# Copyright protection Premier HD



## Christof60 (Nov 11, 2012)

Hey all!
I have been saving some TV programs on my computer. Great part of TiVo units.
But my wife wanted me to take my "Lonsome Dove" 4 part recording and save it to PC. It is greyed out and says "copy protection. Really? A very old, played on regular TV recording is copy protected, yet all my movies from Encore aren't (so far). This seems crazy to me, and from searching, seems there is no "Hack" available for series 4> TiVo units, and for the 3's, it's very complicated. Would renaming the file .ISO and then using AnyDVD to override the protection (that's what anyDVD does).
Very sad when you can't record and USE old movies and shows that are ancient by today's Media standards..
You could do it with good old VHS.

Any suggestions/opinions very appreciated.


----------



## radtechy (Aug 16, 2008)

I played with kttmg instead of using TiVo desktop this morning. 

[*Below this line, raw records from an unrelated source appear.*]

(* ===== verification/Compress.v ===== *)
(** * Compression of sparse byte strings (common/bitutil/compress.go)

    A string with many zero bytes is written as its non-zero bytes behind the compressed
    bitset that tells where they are.  What is compressed is decompressed to itself. *)

From S2P Require Import Prelude Bytes.

Inductive bit_error := errMissingData | errUnreferencedData | errExceededTarget | errZeroContent.

(** ** Compression *)

(** Indices stay in range in the loops below. *)
Definition byte_at (l : list byte) (i : nat) : byte := default 0 (l !! i).

(** [bitset[i/8] |= 1 << byte(7-i%8)] *)
Definition set_bit (bitset : list byte) (i : nat) : list byte :=
  <[(i / 8)%nat := Z.lor (byte_at bitset (i / 8)) (Z.shiftl 1 (Z.of_nat (7 - i mod 8)))]> bitset.
(** [bitset[i/8]&(1<<byte(7-i%8)) != 0] *)
Definition has_bit (bitset : list byte) (i : nat) : bool :=
  negb (Z.land (byte_at bitset (i / 8)) (Z.shiftl 1 (Z.of_nat (7 - i mod 8))) =? 0).

(** The loop over the input: the non-zero bytes and the bitset of their places. *)
Fixpoint gather (i : nat) (data nonZeroBytes nonZeroBitset : list byte) : list byte * list byte :=
  match data with
  | [] => (nonZeroBytes, nonZeroBitset)
  | b :: data =>
      if b =? 0 then gather (S i) data nonZeroBytes nonZeroBitset
      else gather (S i) data (nonZeroBytes ++ [b]) (set_bit nonZeroBitset i)
  end.

(** [None] when the rounds of recursion are used up. *)
Fixpoint bitsetEncodeBytes (fuel : nat) (data : list byte) : option (list byte) :=
  match data with
  | [] => Some []
  | [b] => Some (if b =? 0 then [] else data)
  | _ =>
      match fuel with
      | O => None
      | S fuel =>
          let '(nonZeroBytes, nonZeroBitset) := gather 0 data [] (replicate ((length data + 7) / 8) 0) in
          match nonZeroBytes with
          | [] => Some []
          | _ => out ← bitsetEncodeBytes fuel nonZeroBitset; Some (out ++ nonZeroBytes)
          end
      end
  end.

Definition CompressBytes (fuel : nat) (data : list byte) : option (list byte) :=
  out ← bitsetEncodeBytes fuel data;
  Some (if (length out <? length data)%nat then out else data).

(** ** Decompression *)

(** The loop over the bits: the bytes are put in their places. *)
Fixpoint distribute (n i : nat) (bitset data decomp : list byte) (ptr : nat) : bit_error + (list byte * nat) :=
  match n with
  | O => inr (decomp, ptr)
  | S n =>
      if has_bit bitset i then
        if (length data <=? ptr)%nat then inl errMissingData
        else if (length decomp <=? i)%nat then inl errExceededTarget
        else if byte_at data ptr =? 0 then inl errZeroContent
        else distribute n (S i) bitset data (<[i := byte_at data ptr]> decomp) (S ptr)
      else distribute n (S i) bitset data decomp ptr
  end.

Fixpoint bitsetDecodePartialBytes (fuel : nat) (data : list byte) (target : nat)
  : option (bit_error + (list byte * nat)) :=
  if (target =? 0)%nat then Some (inr ([], 0%nat))
  else
    match data with
    | [] => Some (inr (replicate target 0, 0%nat))
    | b :: _ =>
        if (target =? 1)%nat then Some (inr ([b], if b =? 0 then 0%nat else 1%nat))
        else
          match fuel with
          | O => None
          | S fuel =>
              r ← bitsetDecodePartialBytes fuel data ((target + 7) / 8);
              match r with
              | inl err => Some (inl err)
              | inr (nonZeroBitset, ptr) =>
                  Some (distribute (8 * length nonZeroBitset) 0 nonZeroBitset data (replicate target 0) ptr)
              end
          end
    end.

Definition bitsetDecodeBytes (fuel : nat) (data : list byte) (target : nat) : option (bit_error + list byte) :=
  r ← bitsetDecodePartialBytes fuel data target;
  Some (match r with
        | inl err => inl err
        | inr (out, size) => if (size =? length data)%nat then inr out else inl errUnreferencedData
        end).

Definition DecompressBytes (fuel : nat) (data : list byte) (target : nat) : option (bit_error + list byte) :=
  if (target <? length data)%nat then Some (inl errExceededTarget)
  else if (length data =? target)%nat then Some (inr data)
  else bitsetDecodeBytes fuel data target.
(** An entry is dropped. *)
Lemma rep_drop c A p k x B h :
  rep c (A ++ (p, (k, x)) :: B) → ring h (A.*1 ++ B.*1) → (∀ q, vl h q = vl (cells c) q) →
  rep (mkLRU h (fresh c) (delete k (items c)) (cap c)) (A ++ B).
Proof.
  intros [Hr Hp Hv Hi Hk Hf Hc Hpos] Hh Hvl. split; cbn [cells fresh items cap].
  - by rewrite fmap_app.
  - rewrite fmap_app, fmap_cons in Hp. rewrite app_comm_cons in Hp. apply NoDup_out, NoDup_cons in Hp as [_ Hp]. by rewrite fmap_app.
  - rewrite <- Permutation_middle in Hv. apply Forall_cons in Hv as [_ Hv]. eapply Forall_impl; [exact Hv|]. intros m Hm. by rewrite Hvl.
  - rewrite Hi. destruct (entries_split A p k x B Hk) as [-> Hn]. by rewrite delete_insert_id.
  - rewrite !fmap_app, !fmap_cons in Hk. apply NoDup_out, NoDup_cons in Hk as [_ Hk]. by rewrite !fmap_app.
  - intros q Hq. apply Hf. by apply (vl_cell h); [symmetry|].
  - rewrite length_app in Hc |- *. cbn in Hc. lia.
  - done.
Qed.

Definition with_v (k : K) (e : listElem) : listElem := mkElem (next e) (prev e) k.

Lemma set_v_Ok h p k : is_Some (h !! p) → set_v h (Some p) k = Ok (alter (with_v k) p h).
Proof. intros [e E]. unfold set_v. cbn. rewrite E. cbn. f_equal. by rewrite (alter_alt_Some _ _ _ _ E). Qed.

Lemma with_v_fields h p k q :
  is_Some (h !! p) →
  nx (alter (with_v k) p h) q = nx h q ∧ pv (alter (with_v k) p h) q = pv h q ∧
  vl (alter (with_v k) p h) q = if decide (p = q) then Some k else vl h q.
Proof.
  intros [e E]. unfold nx, pv, vl. case_decide as Hpq; [subst q; by rewrite lookup_alter_eq, E|by rewrite lookup_alter_ne].
Qed.

(** A cell outside the ring is filled and pushed in front. *)
Lemma rep_push c M p k x :
  rep c M → Z.of_nat (length M) < cap c → p ∉ root :: M.*1 → is_Some (cells c !! p) → k ∉ M.*2.*1 →
  ∃ h, (h ← set_v (cells c) (Some p) k; pushElem h (Some p)) = Ok h ∧
    rep (mkLRU h (fresh c) (<[k := (Some p, x)]> (items c)) (cap c)) ((p, (k, x)) :: M).
Proof.
  intros [Hr Hp Hv Hi Hk Hf Hc Hpos] Hlt Hnp Hpc Hnk. rewrite set_v_Ok by done. cbn [mbind res_bind].
  set (h1 := alter (with_v k) p (cells c)).
  destruct (push_ring h1 M.*1 p) as (h & E & Hh & Hvl).
  - eapply seg_ext; [| |exact Hr]; intros q _; by apply with_v_fields.
  - apply NoDup_cons in Hp as [H1 H2]. apply NoDup_cons. split; [set_solver|]. apply NoDup_cons. set_solver.
  - unfold h1. by rewrite lookup_alter_is_Some.
  - exists h. split; [exact E|].
    assert (∀ q, vl h q = if decide (p = q) then Some k else vl (cells c) q) as Hq.
    { intros q. rewrite Hvl. by apply with_v_fields. }
    split; cbn [cells fresh items cap fmap list_fmap fst snd]; try done.
    + apply NoDup_cons in Hp as [H1 H2]. apply NoDup_cons. split; [set_solver|]. apply NoDup_cons. set_solver.
    + constructor; cbn; [rewrite Hq; by rewrite decide_True|]. apply Forall_forall. intros m Hm.
      pose proof (proj1 (Forall_forall _ _) Hv m Hm) as E1. cbn in E1 |- *.
      rewrite Hq, decide_False; [done|]. intros ->. apply Hnp. right. by apply list_elem_of_fmap_2.
    + by rewrite Hi.
    + by apply NoDup_cons.
    + intros q Hq'. apply Hf. assert (is_Some (h1 !! q)) as Hs by (apply (vl_cell h); [symmetry; apply Hvl|done]).
      unfold h1 in Hs. by rewrite lookup_alter_is_Some in Hs.
    + cbn [length]. lia.
Qed.

Lemma rep_alloc c M :
  rep c M → rep (mkLRU (<[fresh c := mkElem None None zeroK]> (cells c)) (S (fresh c)) (items c) (cap c)) M.
Proof.
  intros [Hr Hp Hv Hi Hk Hf Hc Hpos]. assert (cells c !! fresh c = None) as Hn.
  { destruct (cells c !! fresh c) eqn:E; [|done]. assert (fresh c < fresh c)%nat; [|lia]. apply Hf. by eexists. }
  assert (∀ q, is_Some (cells c !! q) → <[fresh c := mkElem None None zeroK]> (cells c) !! q = cells c !! q) as Hsame.
  { intros q Hq. apply lookup_insert_ne. intros <-. by rewrite Hn in Hq; destruct Hq. }
  assert (∀ q, q ∈ root :: M.*1 → is_Some (cells c !! q)) as Hcell.
  { intros q [->|Hq]%elem_of_cons; [|apply list_elem_of_split in Hq as (l & r & E); rewrite E in Hr; by eapply ring_cell].
    destruct (M.*1); [|destruct Hr as [Hr _]]; by eapply nx_cell, Hr. }
  split; cbn [cells fresh items cap]; try done.
  - eapply seg_ext; [| |exact Hr]; intros q Hq; unfold nx, pv; rewrite Hsame; try done; apply Hcell; set_solver.
  - apply Forall_forall. intros m Hm.
    pose proof (proj1 (Forall_forall _ _) Hv m Hm) as E. cbn in E |- *. unfold vl. rewrite Hsame; [exact E|].
    apply Hcell. right. by apply list_elem_of_fmap_2.
  - intros q [e Hq]. destruct (decide (q = fresh c)) as [->|Hne]; [lia|]. rewrite lookup_insert_ne in Hq by done.
    assert (q < fresh c)%nat; [apply Hf; by eexists|lia].
Qed.

(** ** The specification *)

Inductive lru_op :=
| OAdd (key : K) (value : V) | OContains (key : K) | OGet (key : K) | OGetOldest | OLen | OPeek (key : K)
| OPurge | ORemove (key : K) | ORemoveOldest | OKeys.
Inductive lru_answer :=
| ABool (b : bool) | AValue (x : option V) | AEntry (e : option (K * V)) | ALen (n : Z) | AKeys (l : list K) | ADone.

Definition find_key (k : K) (L : list (K * V)) : option V := (list_to_map L : gmap K V) !! k.
Definition without (k : K) (L : list (K * V)) : list (K * V) := filter (λ e, e.1 ≠ k) L.

(** A list of entries, the one used last in front, of at most [bound] entries. *)
Definition spec_step (bound : Z) (L : list (K * V)) (op : lru_op) : lru_answer * list (K * V) :=
  match op with
  | OAdd k x =>
      match find_key k L with
      | Some _ => (ABool false, (k, x) :: without k L)
      | None => if bound <=? Z.of_nat (length L) then (ABool true, (k, x) :: removelast L) else (ABool false, (k, x) :: L)
      end
  | OContains k => (ABool (bool_decide (is_Some (find_key k L))), L)
  | OGet k =>
      match find_key k L with Some x => (AValue (Some x), (k, x) :: without k L) | None => (AValue None, L) end
  | OGetOldest => (AEntry (last L), L)
  | OLen => (ALen (Z.of_nat (length L)), L)
  | OPeek k => (AValue (find_key k L), L)
  | OPurge => (ADone, [])
  | ORemove k => (ABool (bool_decide (is_Some (find_key k L))), without k L)
  | ORemoveOldest => (AEntry (last L), removelast L)
  | OKeys => (AKeys (reverse L.*1), L)
  end.

Definition lru_step (c : BasicLRU) (op : lru_op) : outcome (lru_answer * BasicLRU) :=
  match op with
  | OAdd k x => of_res ('(b, c) ← lru_Add c k x; Ok (ABool b, c))
  | OContains k => Done (ABool (lru_Contains c k), c)
  | OGet k => of_res ('(x, c) ← lru_Get c k; Ok (AValue x, c))
  | OGetOldest => of_res (e ← GetOldest c; Ok (AEntry e, c))
  | OLen => Done (ALen (lru_Len c), c)
  | OPeek k => Done (AValue (lru_Peek c k), c)
  | OPurge => of_res (c ← Purge c; Ok (ADone, c))
  | ORemove k => of_res ('(b, c) ← lru_Remove c k; Ok (ABool b, c))
  | ORemoveOldest => of_res ('(e, c) ← RemoveOldest c; Ok (AEntry e, c))
  | OKeys => match lru_Keys (size (items c)) c with
             | Done l => Done (AKeys l, c) | Crash msg => Crash msg | OutOfFuel => OutOfFuel
             end
  end.

Fixpoint lru_run (c : BasicLRU) (ops : list lru_op) : outcome (list lru_answer * BasicLRU) :=
  match ops with
  | [] => Done ([], c)
  | op :: ops =>
      match lru_step c op with
      | Done (a, c) =>
          match lru_run c ops with Done (l, c) => Done (a :: l, c) | Crash msg => Crash msg | OutOfFuel => OutOfFuel end
      | Crash msg => Crash msg
      | OutOfFuel => OutOfFuel
      end
  end.
Fixpoint spec_run (bound : Z) (L : list (K * V)) (ops : list lru_op) : list lru_answer * list (K * V) :=
  match ops with
  | [] => ([], L)
  | op :: ops => let '(a, L) := spec_step bound L op in let '(l, L) := spec_run bound L ops in (a :: l, L)
  end.

(** ** Each operation *)

Lemma find_key_rep c M k : rep c M → find_key k M.*2 = snd <$> items c !! k.
Proof.
  intros Hr. unfold find_key. pose proof (rep_lookup c M k Hr) as Hl. destruct (items c !! k) as [[e x]|].
  - destruct Hl as (p & A & B & _ & ->). cbn. apply elem_of_list_to_map_1; [apply Hr|]. rewrite fmap_app, fmap_cons. set_solver.
  - cbn. by apply not_elem_of_list_to_map_1.
Qed.

Lemma without_split (A : entry_list) p k x (B : entry_list) :
  NoDup (A ++ (p, (k, x)) :: B).*2.*1 → without k (A ++ (p, (k, x)) :: B).*2 = (A ++ B).*2.
Proof.
  intros Hnd. rewrite !fmap_app, !fmap_cons in Hnd. cbn in Hnd. apply NoDup_out, NoDup_cons in Hnd as [Hk _].
  assert (∀ C : entry_list, k ∉ C.*2.*1 → without k C.*2 = C.*2) as Hid.
  { intros C. induction C as [|[q [k' y]] C IH]; [done|]. rewrite !fmap_cons. cbn [fst snd]. intros Hn.
    unfold without. rewrite filter_cons. cbn [fst]. rewrite decide_True by set_solver. f_equal. apply IH. set_solver. }
  unfold without in *. rewrite !fmap_app, fmap_cons, filter_app, filter_cons. cbn. rewrite decide_False by (intros []; done).
  by rewrite !Hid by set_solver.
Qed.

(** One step of the cache is one step of the list. *)
Definition steps (c : BasicLRU) (M : entry_list) (op : lru_op) : Prop :=
  ∃ a c' M', lru_step c op = Done (a, c') ∧ rep c' M' ∧ cap c' = cap c ∧ spec_step (cap c) M.*2 op = (a, M'.*2).

Lemma rep_root_ptrs c M : rep c M → root ∉ M.*1.
Proof. intros Hr. pose proof (rep_ptrs _ _ Hr) as Hp. by apply NoDup_cons in Hp as [? _]. Qed.

Lemma move_rep c A p k x x' B :
  rep c (A ++ (p, (k, x)) :: B) →
  ∃ h, moveToFront (cells c) (Some p) = Ok h ∧
    rep (mkLRU h (fresh c) (<[k := (Some p, x')]> (items c)) (cap c)) ((p, (k, x')) :: A ++ B).
Proof.
  intros Hr. destruct (move_ring (cells c) A.*1 p B.*1) as (h & E & Hh & Hv).
  - pose proof (rep_ring _ _ Hr) as Hg. by rewrite fmap_app in Hg.
  - pose proof (rep_ptrs _ _ Hr) as Hg. by rewrite fmap_app in Hg.
  - exists h. split; [done|]. by eapply rep_move.
Qed.

Lemma remove_rep c A p k x B :
  rep c (A ++ (p, (k, x)) :: B) →
  ∃ h, list_remove (cells c) (Some p) = Ok h ∧ (∀ q, vl h q = vl (cells c) q) ∧
    rep (mkLRU h (fresh c) (delete k (items c)) (cap c)) (A ++ B).
Proof.
  intros Hr. destruct (remove_ring (cells c) A.*1 p B.*1) as (h & E & Hh & Hv).
  - pose proof (rep_ring _ _ Hr) as Hg. by rewrite fmap_app in Hg.
  - pose proof (rep_ptrs _ _ Hr) as Hg. by rewrite fmap_app in Hg.
  - exists h. split_and!; [done|done|]. by eapply rep_drop.
Qed.

(** The last entry. *)
Lemma last_rep c M : rep c M →
  match last M with
  | None => M = [] ∧ list_last (cells c) = Ok None
  | Some (p, (k, x)) => ∃ A, M = A ++ [(p, (k, x))] ∧ list_last (cells c) = Ok (Some p) ∧
      vl (cells c) p = Some k ∧ items c !! k = Some (Some p, x)
  end.
Proof.
  intros Hr. pose proof (last_ring _ _ (rep_ring _ _ Hr) (rep_root_ptrs _ _ Hr)) as El.
  destruct M as [|[p [k x]] A _] using rev_ind; [done|]. rewrite last_snoc. exists A.
  rewrite fmap_last, last_snoc in El. split_and!; [done|done| |].
  - pose proof (rep_vals _ _ Hr) as Hv. apply Forall_app in Hv as [_ Hv]. by apply Forall_cons in Hv as [? _].
  - rewrite (rep_items _ _ Hr). by destruct (entries_split A p k x [] (rep_keys _ _ Hr)) as [-> _]; rewrite lookup_insert_eq.
Qed.

Lemma removelast_fmap_snoc {A B} (f : A → B) (l : list A) x : removelast (f <$> l ++ [x]) = f <$> l.
Proof. rewrite fmap_app. apply removelast_last. Qed.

I do remember once upon a time I was able to save movies using this software to my PC. We're they all copy protected or not; I don't remember. But they must have been. Cause even with this software I can't do so much as even select a "copy protected" show to be transferred. 

If we can get that done.....then there is this.....

You bring up a good idea about the ISO file name.

I could use DVD shrink to not only rip the encryption but drop the file size down without losing any noticeable quality to the eye. 

I could give that a try but it's so much to do. Remove the TiVo extension to mpeg then make to ISO the. Decrypt it and do whatever from there. 


Sent from my iPhone 5 using Tapatalk


----------



## wmcbrine (Aug 2, 2003)

radtechy said:


> I played with kttmg instead of using TiVo desktop this morning.


Network copy prohibition is enforced on the TiVo box. No software on the PC end can get around that.



> _You bring up a good idea about the ISO file name._


No. The TiVo doesn't use the same encryption system as DVDs, or even store its recordings in a comparable way. There's no "file" to rename.


----------



## radtechy (Aug 16, 2008)

That crushed all those hopes


Sent from my iPhone 5 using Tapatalk


----------



## wmcbrine (Aug 2, 2003)

radtechy said:


> That crushed all those hopes


Glad I could help. :up:


----------



## Christof60 (Nov 11, 2012)

Man, are you nuts or what?? Lord...
This "Sippjoittee" jackass keeps posting ten paragraph rubbish that doesn't even make sense. Reported once, post gon, but now either posting again or signed up again...
Ban his IP!!


----------